BEGIN Exercise inputs

(** * cursor-agents command-line tools: a shallow embedding

    The repository is a set of stand-alone Python scripts under [tools/].
    Every script parses its flags, resolves the base URL of the cursor-agents
    API from the process environment, performs at most one [urlopen] call and
    reports the result on the standard streams.

    The scripts are embedded as programs of a small state-and-exception
    monad.  Everything outside the repository is an input of the model: the
    process environment, the answer of the network, and the handful of
    Python library routines whose exact behaviour the scripts take as given
    ([json.loads], [repr], [int], the URL check of [urllib.request.Request]).
    One module per script keeps the names of the source.

    What the model leaves out:
    - a command line is the sequence of arguments argparse resolves its
      tokens to (an option with its value, a switch, a request for help, a
      token it cannot match); how tokens are split and abbreviated options
      are completed is not represented;
    - text is a sequence of 8-bit characters;
    - one call of [urlopen] is one answer: the redirects urllib follows on
      its own inside the call, and what its opener reads from the
      environment to reach the server, are part of the answer;
    - writing to the standard streams does not fail. *)

From Stdlib Require Import String Ascii List ZArith Lia Bool DecimalString.
From stdpp Require Import gmap strings.
Import ListNotations.
Local Open Scope Z_scope.
Local Open Scope string_scope.

(** ** Text *)

(** Python [str] values are modelled by Rocq strings, one character per code
    point (so the model covers code points below 256). *)

Definition dquote : string := String "034"%char EmptyString.
Definition backslash : string := String "092"%char EmptyString.
Definition newline : string := String "010"%char EmptyString.

(** [int.__repr__]: the decimal numeral of an integer. *)
Definition string_of_Z (z : Z) : string := NilZero.string_of_int (Z.to_int z).

(** [needle in hay] on two Python strings. *)
Fixpoint str_contains (needle hay : string) : bool :=
  String.prefix needle hay ||
  match hay with
  | EmptyString => false
  | String _ rest => str_contains needle rest
  end.

(** Python's truth value of a string. *)
Definition nonempty (s : string) : bool :=
  match s with EmptyString => false | String _ _ => true end.

(** Truth value of an argparse attribute that is [None] unless supplied. *)
Definition truthy (o : option string) : bool :=
  match o with Some s => nonempty s | None => false end.

(** ** JSON values *)

(** The Python values the scripts handle are decoded JSON documents and the
    dictionaries built from them.  A [dict] keeps its insertion order, which
    [json.dumps] shows, so it is an association list with distinct keys.  A
    float is identified by the text [json.dumps] emits for it. *)
#[warnings="-register-all"]
Inductive json : Type :=
| JNull
| JBool (b : bool)
| JInt (z : Z)
| JFloat (text : string)
| JStr (s : string)
| JArr (items : list json)
| JObj (members : list (string * json)).

Definition dict : Type := list (string * json).

Fixpoint dict_lookup (k : string) (d : dict) : option json :=
  match d with
  | [] => None
  | (k', v) :: d' => if String.eqb k k' then Some v else dict_lookup k d'
  end.

(** [k in d] *)
Definition dict_contains (k : string) (d : dict) : bool :=
  match dict_lookup k d with Some _ => true | None => false end.

(** [d.get(k, default)] *)
Definition dict_get (k : string) (default : json) (d : dict) : json :=
  match dict_lookup k d with Some v => v | None => default end.

(** [d[k] = v]: an existing key keeps its position, a new one goes last. *)
Fixpoint dict_set (k : string) (v : json) (d : dict) : dict :=
  match d with
  | [] => [(k, v)]
  | (k', v') :: d' =>
      if String.eqb k k' then (k, v) :: d' else (k', v') :: dict_set k v d'
  end.

Definition keys (d : dict) : list string := map fst d.

(** Python's truth value of a dict: false when empty. *)
Definition dict_truthy (d : dict) : bool :=
  match d with [] => false | _ :: _ => true end.

Definition is_str (s : string) (v : json) : bool :=
  match v with JStr s' => String.eqb s s' | _ => false end.

(** [isinstance(v, dict)] *)
Definition isinstance_dict (v : json) : bool :=
  match v with JObj _ => true | _ => false end.

(** [type(v).__name__] *)
Definition type_name (v : json) : string :=
  match v with
  | JNull => "NoneType"
  | JBool _ => "bool"
  | JInt _ => "int"
  | JFloat _ => "float"
  | JStr _ => "str"
  | JArr _ => "list"
  | JObj _ => "dict"
  end.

END Exercise inputs

## Exercise description
Reproduce exactly the lines above from the line with "dictionaries built from" to the line with "(** [d.get(k, default)] *)", including both, and add nothing.

## Task solution
    dictionaries built from them.  A [dict] keeps its insertion order, which
    [json.dumps] shows, so it is an association list with distinct keys.  A
    float is identified by the text [json.dumps] emits for it. *)
#[warnings="-register-all"]
Inductive json : Type :=
| JNull
| JBool (b : bool)
| JInt (z : Z)
| JFloat (text : string)
| JStr (s : string)
| JArr (items : list json)
| JObj (members : list (string * json)).

Definition dict : Type := list (string * json).

Fixpoint dict_lookup (k : string) (d : dict) : option json :=
  match d with
  | [] => None
  | (k', v) :: d' => if String.eqb k k' then Some v else dict_lookup k d'
  end.

(** [k in d] *)
Definition dict_contains (k : string) (d : dict) : bool :=
  match dict_lookup k d with Some _ => true | None => false end.

(** [d.get(k, default)] *)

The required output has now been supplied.